Perdere peso con la dieta chetogenica: i consigli

La dieta chetogenica è diversa dalla gran parte dei regimi alimentari restrittivi che si sono alternati nel corso degli anni in termini di popolarità, poiché unisce i vantaggi di un minore apporto calorico con i benefici unici della chetosi, meccanismo che viene favorito grazie alla specifica combinazione di alimenti della dieta. Quando viene seguito in modo congeniale, si tratta di un modo efficace per perdere peso e migliorare lo stato di benessere generale. Tuttavia, proprio in virtù della sua unicità, sono molti i dubbi che possono assalire prima di iniziare una dieta chetogenica, tra cui l'importanza del numero di calorie, della tipologia degli alimenti concessi e molto altro. A seconda del singolo esperto, si potrebbe essere tentati di ascoltare a diverse risposte. Come dice il sito di Dieta Chetogenica Italia, vediamo perché è molto importante fare chiarezza sull'approccio corretto a questo regime alimentare, facendo particolare attenzione a quel che funziona e a cosa, invece, andrebbe evitato. Di seguito vediamo alcuni dei consigli più importanti per il successo della dieta chetogenica, fondamentali per ottenere i risultati desiderati.

Mai dimenticare l'esercizio fisico e il deficit calorico

Uno degli elementi che più di frequente possono causare il fallimento di questo regime alimentare avviene quando ci si concentra eccessivamente sulla limitazione dei carboidrati, ma si dimenticano alcune regole basilari, importanti a prescindere dalla tipologia specifica di dieta. Esse includono l'esercizio, fondamentale per arrivare non solo a stimolare la chetosi, bensì per promuovere la salute generale. Inoltre, poiché si tratta di un regime alimentare mirato a consumare grassi in eccesso e che, in modo che appare a prima vista controintuitivo, prevede però la possibilità di mangiare grassi, molti tendono a mangiare più del previsto.
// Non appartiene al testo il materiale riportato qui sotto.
(** One call; [k] and [j] name a task and a kernel block, a name of none does
    nothing. *)
Definition exec (c : ucall) (m : machine) : option machine :=
  match c with
  | Spawn =>
      '(r, u) ← build_space text_kva text_bytes (mem m);
      match r with
      | None => Some (Machine u (tasks m) (kheld m))
      | Some (l1, asid) => Some (Machine u (user_task_of l1 asid :: tasks m) (kheld m))
      end
  | SpawnElf =>
      '(r, u) ← Elf.build_elf_space elf_kva elf_bytes (mem m);
      match r with
      | None => Some (Machine u (tasks m) (kheld m))
      | Some (l1, asid, _) => Some (Machine u (user_task_of l1 asid :: tasks m) (kheld m))
      end
  | Mmap k len prot =>
      match tasks m !! k with
      | None => Some m
      | Some t =>
          '(_, t', u) ← sys_mmap_handler (Some t) len prot (mem m);
          Some (Machine u (<[k := default t t']> (tasks m)) (kheld m))
      end
  | Munmap k addr len =>
      match tasks m !! k with
      | None => Some m
      | Some t => '(_, u) ← sys_munmap_handler (Some t) addr len (mem m); Some (Machine u (tasks m) (kheld m))
      end
  | Switch k =>
      match tasks m !! k with
      | None => Some m
      | Some t => Some (Machine (with_asids (Asid.vmm_user_addrspace_switch (user_asid t) (asids (mem m))) (mem m)) (tasks m) (kheld m))
      end
  | Exit k =>
      match tasks m !! k with
      | None => Some m
      | Some t => u ← destroy_user_memory t (mem m); Some (Machine u (delete k (tasks m)) (kheld m))
      end
  | KAlloc n =>
      '(p, h) ← pmm_alloc_pages n (frames (vm (mem m)));
      let u := with_vm (with_frames h (vm (mem m))) (mem m) in
      Some (Machine u (tasks m) (if p =? 0 then kheld m else (p, n) :: kheld m))
  | KFree j =>
      match kheld m !! j with
      | None => Some m
      | Some (p, n) =>
          h ← pmm_free_pages p n (frames (vm (mem m)));
          Some (Machine (with_vm (with_frames h (vm (mem m))) (mem m)) (tasks m) (delete j (kheld m)))
      end
  end.

Fixpoint run (cs : list ucall) (m : machine) : option machine :=
  match cs with
  | [] => Some m
  | c :: cs => m ← exec c m; run cs m
  end.

(** Arguments in the range of their C types. *)
Definition ucall_ok (c : ucall) : Prop :=
  match c with
  | Mmap _ len _ => is_u64 len
  | Munmap _ addr len => is_u64 addr /\ is_u64 len
  | KAlloc n => 0 < n <= 2 ^ 63
  | _ => True
  end.

(** ** The invariant *)

Definition kblock (b : Z * Z) (x : Z) : Prop := in_block b.1 (order_for b.2) x.

(** The pages that were free at the start, [F], are now free, owned by a space or
    held by the kernel, each in one way only. *)
Record kernel_ok (F : Z -> Prop) (v : vmm) (Ls : list Z) (kh : list (Z * Z)) : Prop := {
  ko_boot : aligned 0 (l1_table v) /\ forall x, in_block (l1_table v) 0 x -> ~ F x;
  ko_text : forall x, kernel_image x -> ~ F x;
  ko_acc : forall x, F x <-> accounted v Ls x \/ exists b, b ∈ kh /\ kblock b x;
  ko_block : forall b, b ∈ kh -> 0 < b.2 <= 2 ^ 63 /\ (order_for b.2 <= FreeList.MAX_ORDER)%nat /\ aligned (order_for b.2) b.1 /\
    heap_start (frames v) <= b.1 /\ b.1 + bsize (order_for b.2) <= heap_end (frames v) /\
    forall x, kblock b x -> ~ accounted v Ls x;
  ko_sep : forall j j' b b' x, kh !! j = Some b -> kh !! j' = Some b' -> kblock b x -> kblock b' x -> j = j'
}.

Notation l1s ts := (user_l1_pa <$> ts).
Notation asids_of ts := (user_asid <$> ts).

Record task_ok (v : vmm) (t : user_task) : Prop := {
  tk_user : is_user t = true;
  tk_next : (PAGE_SIZE | user_va_next t) /\ USER_MMAP_VA_START <= user_va_next t <= USER_VA_LIMIT;
  tk_above : forall va, user_page va -> user_va_next t <= va -> leafv (words v) (user_l1_pa t) (path_of va) = 0;
  tk_leaf : forall q, length q = 3%nat -> leaf_ok (leafv (words v) (user_l1_pa t) q)
}.

Record machine_ok (F : Z -> Prop) (m : machine) : Prop := {
  mo_spaces : spaces_ok (vm (mem m)) (l1s (tasks m));
  mo_nodup : NoDup (l1s (tasks m));
  mo_pool : Asid.pool_ok (asids (mem m)) (asids_of (tasks m));
  mo_tasks : forall t, t ∈ tasks m -> task_ok (vm (mem m)) t;
  mo_kernel : kernel_ok F (vm (mem m)) (l1s (tasks m)) (kheld m)
}.

Lemma kernel_ok_step F v v' Ls Ls' kh :
  kernel_ok F v Ls kh -> statics v v' -> (forall x, accounted v' Ls' x <-> accounted v Ls x) -> kernel_ok F v' Ls' kh.
Proof.
  intros [K1 K2 K3 K4 K5] (E1 & _ & _ & _ & E2 & E3) Ha. split; try done.
  - by rewrite E1.
  - intros x. by rewrite Ha, K3.
  - intros b Hb. rewrite E2, E3. destruct (K4 b Hb) as (? & ? & ? & ? & ? & Hx). split_and!; try done; try lia. intros x. rewrite Ha. auto.
Qed.

Lemma kernel_ok_boot F v Ls kh : kernel_ok F v Ls kh -> boot_apart v.
Proof. intros [[K1 K1'] _ K3 _ _]. split; [done|]. intros x Hx Hf. apply (K1' x Hx), K3. left. by left. Qed.

Lemma task_ok_leaf v v' t :
  task_ok v t -> (forall q, length q = 3%nat -> leafv (words v') (user_l1_pa t) q = leafv (words v) (user_l1_pa t) q) -> task_ok v' t.
Proof.
  intros [T1 T2 T3 T4] Hl. split; try done.
  - intros va Hu Hva. rewrite Hl by done. auto.
  - intros q Hq. rewrite Hl by done. auto.
Qed.

Lemma task_l1 (ts : list user_task) t : t ∈ ts -> user_l1_pa t ∈ l1s ts.
Proof. apply list_elem_of_fmap_2. Qed.

(** ** [mmap] and [munmap] *)

Lemma mmap_flags_ok prot :
  has (mmap_flags prot) VMM_FLAG_USER = true /\ has (mmap_flags prot) VMM_FLAG_PMM_OWNED = true /\
  has (mmap_flags prot) VMM_FLAG_WRITE = has prot PROT_WRITE /\ has (mmap_flags prot) VMM_FLAG_EXEC = has prot PROT_EXEC.
Proof. unfold mmap_flags, or_if. destruct (has prot PROT_READ), (has prot PROT_WRITE), (has prot PROT_EXEC); vm_compute; auto. Qed.

(** The pages of a request. *)
Definition pages_of (len : Z) : Z := (len + (PAGE_SIZE - 1)) / PAGE_SIZE.

Lemma pages_of_bounds len : 0 < len <= SYS_MMAP_MAX_LEN_BYTES -> 0 < pages_of len <= 0x4000 /\ (len +64 (PAGE_SIZE - 1)) / PAGE_SIZE = pages_of len.
Proof.
  intros Hl. unfold SYS_MMAP_MAX_LEN_BYTES in Hl. rewrite u64_small by (unfold is_u64, PAGE_SIZE; lia).
  split; [|done]. unfold pages_of, PAGE_SIZE. split; [apply Z.div_str_pos|apply Z.lt_succ_r, Z.div_lt_upper_bound]; lia.
Qed.

(** The pages of a range inside the window. *)
Lemma range_pages base pages i :
  (PAGE_SIZE | base) -> USER_VA_BASE <= base -> base + pages * PAGE_SIZE <= USER_VA_LIMIT -> 0 <= i < pages -> user_page (base + i * PAGE_SIZE).
Proof.
  intros Hd Hlo Hhi Hi. split; [unfold PAGE_SIZE in *; lia|]. apply Z.divide_add_r; [done|by exists i].
Qed.

(** Why a request is refused. *)
Definition mmap_refused (u : umem) (t : user_task) (len : Z) : Prop :=
  len = 0 \/ SYS_MMAP_MAX_LEN_BYTES < len \/ USER_VA_LIMIT < user_va_next t + pages_of len * PAGE_SIZE \/
  free_pages (frames (vm u)) < 3 * pages_of len.

Lemma sys_mmap_spec u Ls t len prot :
  spaces_ok (vm u) Ls -> user_l1_pa t ∈ Ls -> task_ok (vm u) t -> is_u64 len ->
  exists ret t' u', sys_mmap_handler (Some t) len prot u = Some (ret, Some t', u') /\
    (ret = -1 /\ t' = t /\ mmap_failed u Ls u' /\ mmap_refused u t len \/
     ret = user_va_next t /\ t' = UserTask true (user_l1_pa t) (user_asid t) (user_va_next t + pages_of len * PAGE_SIZE) /\
     user_va_next t + pages_of len * PAGE_SIZE <= USER_VA_LIMIT /\
     mmapped u Ls (user_l1_pa t) (user_va_next t) (mmap_flags prot) u' (pages_of len)).
Proof.
  intros T Hl [K1 [K2 K2'] K3 K4] Hlen. unfold sys_mmap_handler.
  assert (Hfail : mmap_failed u Ls u) by (unfold mmap_failed; split_and!; try done; by apply grown_refl).
  destruct (Z.eqb_spec len 0) as [E0|N0]; cbn [orb].
  { exists (-1), t, u. split; [done|]. left. split_and!; try done. by left. }
  destruct (Z.ltb_spec SYS_MMAP_MAX_LEN_BYTES len) as [Hbig|Hsmall].
  { exists (-1), t, u. split; [done|]. left. split_and!; try done. right. by left. }
  pose proof (allocated_bounds _ _ _ _ T _ (node_allocated _ _ _ _ T (user_l1_pa t) [] _ Hl ltac:(cbn; lia) eq_refl)) as Hnz.
  rewrite K1, (proj2 (Z.eqb_neq (user_l1_pa t) 0)) by lia. cbn [negb orb].
  unfold is_u64 in Hlen. destruct (pages_of_bounds len ltac:(lia)) as [Hp ->]. set (pages := pages_of len) in *.
  assert (Htot : u64 (pages * PAGE_SIZE) = pages * PAGE_SIZE) by (apply u64_small; unfold is_u64, PAGE_SIZE; lia). rewrite Htot.
  assert (USER_VA_LIMIT = 0x8000000000 /\ USER_MMAP_VA_START = 0x4000100000 /\ USER_VA_BASE = 0x4000000000) as (L1 & L2 & L3) by done.
  assert (Hnx : user_va_next t +64 pages * PAGE_SIZE = user_va_next t + pages * PAGE_SIZE) by (apply u64_small; unfold is_u64, PAGE_SIZE; lia). rewrite Hnx.
  rewrite (proj2 (Z.ltb_ge _ USER_MMAP_VA_START)) by lia. cbn [orb].
  destruct (Z.ltb_spec USER_VA_LIMIT (user_va_next t + pages * PAGE_SIZE)) as [Hover|Hfit].
  { exists (-1), t, u. split; [done|]. left. split_and!; try done. right. right. by left. }
  destruct (mmap_flags_ok prot) as (_ & Ho & _).
  destruct (mmap_pages_spec u Ls (user_l1_pa t) (user_va_next t) (mmap_flags prot) Hl Ho ltac:(lia) pages (Z.to_nat pages) 0 u)
    as (ok & u' & -> & Hres); try lia.
  { intros i Hi. assert (Hu : user_page (user_va_next t + i * PAGE_SIZE)) by (by apply (range_pages _ pages); [|lia|..]).
    split; [done|]. apply K3; [done|]. unfold PAGE_SIZE. lia. }
  { by apply mmapped_start. }
  cbn [mbind option_bind]. destruct Hres as [[-> M]|(-> & Hf & Hfew)].
  - eexists _, _, _. split; [done|]. right. split_and!; done.
  - exists (-1), t, u'. split; [done|]. left. split_and!; try done. right. right. by right.
Qed.

Lemma sys_munmap_spec u Ls t addr len :
  spaces_ok (vm u) Ls -> user_l1_pa t ∈ Ls -> is_user t = true -> is_u64 addr -> is_u64 len ->
  exists ret u', sys_munmap_handler (Some t) addr len u = Some (ret, u') /\ asids u' = asids u /\ data u' = data u /\
    (ret = -1 /\ u' = u /\ (len = 0 \/ SYS_MMAP_MAX_LEN_BYTES < len \/ ~ (PAGE_SIZE | addr) \/ addr < USER_MMAP_VA_START \/
       USER_VA_LIMIT < addr + pages_of len * PAGE_SIZE) \/
     USER_MMAP_VA_START <= addr /\ (PAGE_SIZE | addr) /\ addr + pages_of len * PAGE_SIZE <= USER_VA_LIMIT /\
     unmapped (vm u) Ls (user_l1_pa t) addr (pages_of len) ret (vm u')).
Proof.
  intros T Hl Hus Ha Hlen. unfold sys_munmap_handler. unfold is_u64 in Hlen, Ha.
  assert (Hbad : forall P : Prop, P -> exists ret u', Some (-1, u) = Some (ret, u') /\ asids u' = asids u /\ data u' = data u /\ (ret = -1 /\ u' = u /\ P \/
     USER_MMAP_VA_START <= addr /\ (PAGE_SIZE | addr) /\ addr + pages_of len * PAGE_SIZE <= USER_VA_LIMIT /\
     unmapped (vm u) Ls (user_l1_pa t) addr (pages_of len) ret (vm u'))).
  { intros P HP. exists (-1), u. split_and!; try done. by left. }
  destruct (Z.eqb_spec len 0) as [E0|N0]; cbn [orb]; [by apply Hbad; left|].
  destruct (Z.ltb_spec SYS_MMAP_MAX_LEN_BYTES len) as [Hbig|Hsmall]; [by apply Hbad; right; left|].
  destruct (negb (Z.land addr (PAGE_SIZE - 1) =? 0)) eqn:Eal.
  { apply Hbad. right. right. left. intros Hd. rewrite <- bsize_0 in Hd. apply PmmSpec.page_aligned_land in Hd. congruence. }
  apply PmmSpec.page_aligned_land in Eal. unfold aligned in Eal. rewrite bsize_0 in Eal.
  pose proof (allocated_bounds _ _ _ _ T _ (node_allocated _ _ _ _ T (user_l1_pa t) [] _ Hl ltac:(cbn; lia) eq_refl)) as Hnz.
  rewrite Hus, (proj2 (Z.eqb_neq (user_l1_pa t) 0)) by lia. cbn [negb orb].
  destruct (pages_of_bounds len ltac:(lia)) as [Hp ->]. set (pages := pages_of len) in *.
  assert (USER_VA_LIMIT = 0x8000000000 /\ USER_MMAP_VA_START = 0x4000100000) as (L1 & L2) by done.
  destruct (Z.ltb_spec addr USER_MMAP_VA_START) as [Hlo|Hlo]; cbn [orb]; [by apply Hbad; auto|].
  destruct (Z.leb_spec USER_VA_LIMIT addr) as [Hhi|Hhi]; [apply Hbad; do 4 right; unfold PAGE_SIZE; lia|].
  assert (Htot : u64 (pages * PAGE_SIZE) = pages * PAGE_SIZE) by (apply u64_small; unfold is_u64, PAGE_SIZE; lia). rewrite Htot.
  rewrite (u64_small (addr + pages * PAGE_SIZE)) by (unfold is_u64, PAGE_SIZE; lia).
  destruct (Z.ltb_spec USER_VA_LIMIT (addr + pages * PAGE_SIZE)) as [Hover|Hfit]; [by apply Hbad; do 4 right|].
  destruct (unmap_range_spec (vm u) Ls (user_l1_pa t) addr pages T Hl ltac:(lia) ltac:(lia) ltac:(lia)) as (rc & v & -> & U).
  cbn [mbind option_bind]. eexists _, _. split; [done|]. split_and!; [done..|]. right. split_and!; done.
Qed.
In realtà, non importa quanto si limitano i carboidrati: la chiave per bruciare i propri grassi è avere un deficit calorico rispetto allo sforzo fisico della giornata. Per questo è meglio consumare cibi ricchi di proteine ​​e di fibre, in virtù del loro potere saziante. Un altro modo per ridurre l'apporto calorico ma non avvertire fame è quello di eliminare dalla dieta ogni alimento troppo lavorato, dato il contenuto di ingredienti che tendono a dare dipendenza. Seguendo questi due consigli, il successo della dieta chetogenica è pressochè assicurato, portando a una maggiore soddisfazione nei soggetti che iniziano a veder bruciare il proprio grasso corporeo in eccesso.

Aiutarsi con la tecnologia per rispettare la dieta chetogenica

Uno dei modi migliori per tenere traccia di ciò che si sta mangiando è quello di sfruttare la tecnologia, ovvero utilizzare un'app per il monitoraggio delle calorie. Utilizzando ciò che le innovazioni tecnologiche ci mettono a disposizione, si potrà essere molto più precisi nel comprendere cosa si sta consumando. In questo modo, si avranno anche tutte le informazioni necessarie per cominciare a perdere peso in modo efficace. Per questo motivo, vanno evitati tutti i cibi già pronti e ricchi di grassi saturi e conservanti, che potrebbero portare facilmente ad abbuffarsi. Quanto più un alimento è presentato in modo comodo, semplice e gustoso, più si sarà propensi a mangiarne. Meglio perciò preparare già le porzioni dei cibi concessi dal regime alimentare e conservarli nel freezer, in modo tale da evitare di sgarrare.

Prevenire i possibili effetti collaterali nei primi tempi

Passare da una dieta che include molti carboidrati a una chetogenica potrebbe causare svariati cambiamenti nell'organismo che all'inizio potrebbero dare fastidio. Il primo fenomeno sarà una perdita di minerali tra cui il sodio, che potrebbero indurre sintomi confondibili con quelli influenzali. Altri fattori di possibile disagio potrebbero includere vertigini, irritabilità, scarsa capacità di concentrazione, crampi allo stomaco e in alcuni casi persino insonnia. Ad ogni modo, bevendo molta acqua e consumando cibi ricchi di minerali, nonché assumendo integratori minerali quando necessario, si potranno alleviare notevolmente i sintomi.